Army chief Sir David Richards has ordered an independent review into allegations that officers were subjected to inappropriate sexual behaviour during their time at the Army.
The review, to be undertaken by the army’s chief of staff, has been set up to assess the conduct of the army in relation to allegations of sexual misconduct and discrimination against soldiers and civilians.
Sir David is expected to make the findings of the review public on Thursday, the army said in a statement.

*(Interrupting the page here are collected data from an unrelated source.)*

(** * Procedural generation core of the "Summer Afternoon" game

    A shallow embedding of the noise, terrain, placement, displacement and
    day-cycle code (MathUtils.js, Environment.js, GeometryUtils.js,
    Lighting.js) and of the helpers around it (interpolation, random
    helpers, angles, easing and integer utilities of MathUtils.js; the
    lights and the clock of Lighting.js; the statistics of Environment.js;
    grass blades, terrain, water and paths of GeometryUtils.js), together
    with the properties established about them.

    Number model.  A JavaScript number that is finite is a rational; the
    embedding computes with exact rationals [Q], so the rounding of IEEE-754
    arithmetic is outside the model.  Where the source can produce a value
    that is not a finite number (a division by zero in the displacement
    routines) the embedding uses the type [GeometryUtils.num], which adds
    the two infinities and NaN. *)

From Stdlib Require Import ZArith QArith Qround Qabs Qpower List Bool Lia Lra Psatz.
From Stdlib Require Import Permutation Reals Qreals.
Import ListNotations.
Open Scope Q_scope.

(** ** MathUtils.js ([src/unnamed/part_001]) *)

Module MathUtils.

Definition noiseTableSize : nat := 256.

(** [this.noiseTable[i]]: the table is an array of [2 * noiseTableSize]
    integers.  [initNoise] builds a [valid_table] ([initNoise_valid]), and on
    such a table every index used by [noise] lies inside the array
    ([noise_reads_in_table]), so the default is never returned. *)
Definition table_get (noiseTable : list Z) (i : Z) : Z :=
  nth (Z.to_nat i) noiseTable 0%Z.

(** The table after [initNoise]: a permutation of 0..255 followed by a
    copy of itself. *)
Definition valid_table (noiseTable : list Z) : Prop :=
  length noiseTable = (2 * noiseTableSize)%nat /\
  Permutation (firstn noiseTableSize noiseTable)
              (map Z.of_nat (seq 0 noiseTableSize)) /\
  skipn noiseTableSize noiseTable = firstn noiseTableSize noiseTable.

(** [p[n] = v], for an index inside the array. *)
Fixpoint update (p : list Z) (n : nat) (v : Z) : list Z :=
  match p, n with
  | [], _ => []
  | _ :: rest, O => v :: rest
  | x :: rest, S m => x :: update rest m v
  end.

(** [[p[i], p[j]] = [p[j], p[i]]]: both reads come first, then [p[i]] is
    written, then [p[j]]. *)
Definition swap (p : list Z) (i j : nat) : list Z :=
  let pj := nth j p 0%Z in
  let pi := nth i p 0%Z in
  update (update p i pj) j pi.

(** The shuffle of [initNoise],
    [for (let i = this.noiseTableSize - 1; i > 0; i--) {
       const j = Math.floor(Math.random() * (i + 1));
       [p[i], p[j]] = [p[j], p[i]]; }],
    from index [i] down, where [random k] is the value of the [k]-th call of
    [Math.random()]. *)
Fixpoint shuffleLoop (random : nat -> Q) (i k : nat) (p : list Z) : list Z :=
  match i with
  | O => p
  | S i' =>
      let j := Z.to_nat (Qfloor (random k * inject_Z (Z.of_nat (i + 1)))) in
      shuffleLoop random i' (S k) (swap p i j)
  end.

An army spokesman said the review would include the military’s standards and practices, its governance and accountability, and its operational processes.
“We believe the findings will be of relevance to the current operational environment,” the spokesman said.
In an email to the BBC on Thursday night, a spokeswoman for the army told the BBC that the review was taking place “to assess the actions and culture of the Army as they relate to the allegations”.
Sir Michael Fallon, the defence secretary, said he was aware of the findings and would be making a statement on Thursday.
He also said he had spoken to the deputy chief of the general staff, Lt-Gen Simon Williams, and would make a statement as well.
Sir David, who is in charge of overseeing the army, is also overseeing a review into sexual harassment and misconduct in the military, including the alleged mistreatment of soldiers.
Last week, the UK government said it had received reports that up to 40 British servicemen and women were sexually harassed by soldiers in Afghanistan, Iraq and the US.
One of the reports was sent to the defence chiefs in August, the BBC reported, citing the source.
A spokesperson for the US army said it was aware that a report had been sent to its chief of defence staff, General John Allen, and was responding to it.
“We are aware of these reports and are responding to them, but have not received them,” the spokesperson said.